Data items:
◇ ◇ ◇ ◇

(** X16: when [performHttpFirmwareUpdate] returns true, a flash
    transaction has been begun, and when the last one was begun with a
    known size (the content length), the counts handed to [Update.write]
    since it was begun add up to exactly that size: no image is
    finalised short of or beyond its announced length. *)
Theorem flashed_image_is_complete (fuel : nat) (url : string)
    (s s' : Session) (w w' : W) (l : list Entry) :
  performHttpFirmwareUpdate E http_only fuel url s w = Done true s' w' l ->
  0 < fst (transaction l) /\
  (fst (transaction l) <> UPDATE_SIZE_UNKNOWN ->
   snd (transaction l) = fst (transaction l)).
Proof.
  intros Heq.
  assert (wp (performHttpFirmwareUpdate E http_only fuel url)
            (fun b _ _ l => b = true -> complete l) (fun _ _ _ => True) s w)
    as H.
  { unfold performHttpFirmwareUpdate. wp_run E.
    all: try discriminate.
    eapply wp_mono; [apply retry_loop_complete| |]; cbv beta;
      [intros | intros; exact I].
    wp_run E; try discriminate.
    - intros ->. subst. tauto.
    - intros _. apply complete_app_l; [subst; tauto|reflexivity|reflexivity]. }
  unfold wp in H. rewrite Heq in H.
  exact (H eq_refl (0, 0)).
Qed.

End Transaction.

(** ** The counters after a success *)

Section Finished.

Context {W : Type} (E : Env W) (http_only : bool).

Lemma copy_loop_total (fuel : nat) (hasCL : bool) (cl totalRead : Z) s w :
  wp (copy_loop E fuel hasCL cl totalRead)
     (fun x s' _ _ => _totalBytes s' = _totalBytes s \/ x = CopyFatal)
     (fun _ _ _ => True) s w.
Proof.
  revert totalRead s w. induction fuel as [|fuel IH]; intros totalRead s w.
  - apply wp_out_of_fuel. exact I.
  - cbn [copy_loop]. unfold short_write_exit, reportProgress.
    wp_run E.
    all: try (eapply wp_mono; [apply IH| |]; cbv beta; intros).
    all: try exact I.
    all: fields; auto.
Qed.

Lemma begin_loop_total (n : nat) (beginRetries size : Z) s w :
  wp (begin_loop E n beginRetries size)
     (fun _ s' _ _ => _totalBytes s' = _totalBytes s)
     (fun _ _ _ => False) s w.
Proof.
  revert beginRetries s w.
  induction n as [|n IH]; intros beginRetries s w; cbn [begin_loop].
  - wp_run E. reflexivity.
  - wp_run E.
    all: try (eapply wp_mono; [apply IH| |]; cbv beta; intros;
              try contradiction).
    all: fields; auto.
Qed.

Lemma conclude_finished (hasCL : bool) (cl totalRead : Z) s w :
  wp (conclude E hasCL cl totalRead)
     (fun x s' _ _ =>
        x = Succeeded ->
        _currentPercent s' = 100 /\ _currentBytesRead s' = totalRead /\
        _totalBytes s' = _totalBytes s /\
        (hasCL = true -> totalRead = to_size cl))
     (fun _ _ _ => False) s w.
Proof.
  unfold conclude, reportProgress. wp_run E.
  all: try discriminate.
  all: intros _; fields; repeat split; try reflexivity.
  all: flip_tests; intros ->; cbn [andb] in *; flip_tests.
  all: match goal with H : (_ =? _) = true |- _ => apply Z.eqb_eq in H end.
  all: assumption.
Qed.

Lemma download_finished (k : nat) s w :
  wp (download E k)
     (fun x s' _ _ => x = Succeeded -> finished s') (fun _ _ _ => True) s w.
Proof.
  unfold download, reportProgress. wp_run E.
  all: eapply wp_mono; [apply begin_loop_total| |]; cbv beta;
       [intros | intros; contradiction].
  all: wp_run E.
  all: try discriminate.
  all: eapply wp_mono; [apply copy_loop_total| |]; cbv beta;
       [intros | intros; exact I].
  all: wp_run E; try discriminate.
  all: eapply wp_mono; [apply conclude_finished| |]; cbv beta;
       [intros | intros; contradiction].
  all: repeat match goal with
         | H : ?a = Succeeded -> _, H' : ?a = Succeeded |- _ =>
             specialize (H H')
         | H : _ /\ _ |- _ => destruct H
         | H : _ \/ _ |- _ => destruct H; [|congruence]
         end.
  all: fields; unfold finished; split; [assumption|].
  all: destruct (0 <? to_int r) eqn:Hcl; intros Hpos; try lia.
  all: repeat match goal with
         | H : true = true -> _ |- _ => specialize (H eq_refl)
         end.
  all: congruence.
Qed.

Lemma attempt_finished (k : nat) (url : string) s w :
  wp (attempt E http_only k url)
     (fun x s' _ _ => x = Succeeded -> finished s') (fun _ _ _ => True) s w.
Proof.
  unfold attempt. wp_run E.
  all: try discriminate.
  all: eapply wp_mono; [apply download_finished| |]; cbv beta;
       [intros | intros; exact I].
  all: auto.
Qed.

Lemma retry_loop_finished (k fuel : nat) (url : string) (retryAttempt : Z) s w :
  wp (retry_loop E http_only k fuel url retryAttempt)
     (fun x s' _ _ => x <> Returned true /\ (x = LoopEnded true -> finished s'))
     (fun _ _ _ => True) s w.
Proof.
  revert retryAttempt s w.
  induction fuel as [|fuel IH]; intros retryAttempt s w.
  - apply wp_out_of_fuel. exact I.
  - cbn [retry_loop]. wp_run E.
    all: try (split; discriminate).
    all: eapply wp_mono; [apply attempt_finished| |]; cbv beta;
         [intros | intros; exact I].
    all: wp_run E; try (split; discriminate).
    all: try (eapply wp_mono; [apply IH| |]; cbv beta;
              [intros | intros; exact I]).
    all: repeat match goal with H : _ /\ _ |- _ => destruct H end.
    all: split; [try assumption; try discriminate|]; auto.
Qed.

(** X17: when [performHttpFirmwareUpdate] returns true the recorded
    percentage is 100 and, with a known total, the recorded byte count
    is the total; [getProgress] then hands out exactly these three
    values, and returns true when [isUpdating] is still set or the total
    is known. *)
Theorem success_leaves_full_progress (fuel : nat) (url : string)
    (s s' : Session) (w w' : W) (l : list Entry) :
  performHttpFirmwareUpdate E http_only fuel url s w = Done true s' w' l ->
  finished s' /\
  forall out,
    getProgress s' out =
    (_isUpdating s' || (0 <? _totalBytes s'),
     (_currentBytesRead s', _totalBytes s', 100)).
Proof.
  intros Heq.
  assert (wp (performHttpFirmwareUpdate E http_only fuel url)
            (fun b s' _ _ => b = true -> finished s') (fun _ _ _ => True) s w)
    as H.
  { unfold performHttpFirmwareUpdate. wp_run E.
    all: try discriminate.
    eapply wp_mono; [apply retry_loop_finished| |]; cbv beta;
      [intros | intros; exact I].
    wp_run E; try discriminate.
    - intros ->. subst. tauto.
    - intros _. fields. subst. tauto. }
  unfold wp in H. rewrite Heq in H. specialize (H eq_refl).
  split; [exact H|]. intros out. destruct H as [Hp _].
  unfold getProgress. rewrite Hp. cbn [Z.eqb andb Z.leb Z.compare].
  rewrite andb_false_r. reflexivity.
Qed.

End Finished.

(** ** What an installation reads of the session *)

Lemma install_reset_eq (s1 s2 : Session) :
  same_install_input s1 s2 -> install_reset s1 = install_reset s2.
Proof.
  destruct s1, s2. unfold same_install_input, install_reset. cbn.
  intros (-> & -> & -> & -> & -> & -> & -> & -> & -> & -> & -> & -> & ->).
  reflexivity.
Qed.

Section InstallForgets.

Context {W : Type} (E : Env W) (http_only : bool).

(** X18: an installation that passes the entry checks starts from
    scratch: lines 260 to 263 overwrite [isUpdating], the abort flag, the
    error code and the error text, so two sessions that differ in these
    only give the same run, with the same calls, the same result and the
    same session at the end.  An [abortUpdate()] issued before the
    installation begins is lost. *)
Theorem install_forgets (fuel : nat) (url : string) (s1 s2 : Session) (w : W) :
  url_accepted http_only url = true ->
  same_install_input s1 s2 ->
  performHttpFirmwareUpdate E http_only fuel url s1 w =
  performHttpFirmwareUpdate E http_only fuel url s2 w.
Proof.
  intros [H1 H2]%url_accepted_inv Hin.
  apply install_reset_eq in Hin.
  unfold performHttpFirmwareUpdate. rewrite H1, H2.
  cbv beta iota delta [bind modify].
  change (set_lastErrorDetail "" (set_lastError NO_ERROR
            (set_abortFlag false (set_isUpdating true s1))))
    with (install_reset s1).
  change (set_lastErrorDetail "" (set_lastError NO_ERROR
            (set_abortFlag false (set_isUpdating true s2))))
    with (install_reset s2).
  rewrite Hin. reflexivity.
Qed.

◇ ◇ ◇ ◇

Start with the line above that contains "s' = _totalBytes s /\" and stop after the line that contains "wp (download E k)". Output those lines exactly, and only those.

        _totalBytes s' = _totalBytes s /\
        (hasCL = true -> totalRead = to_size cl))
     (fun _ _ _ => False) s w.
Proof.
  unfold conclude, reportProgress. wp_run E.
  all: try discriminate.
  all: intros _; fields; repeat split; try reflexivity.
  all: flip_tests; intros ->; cbn [andb] in *; flip_tests.
  all: match goal with H : (_ =? _) = true |- _ => apply Z.eqb_eq in H end.
  all: assumption.
Qed.

Lemma download_finished (k : nat) s w :
  wp (download E k)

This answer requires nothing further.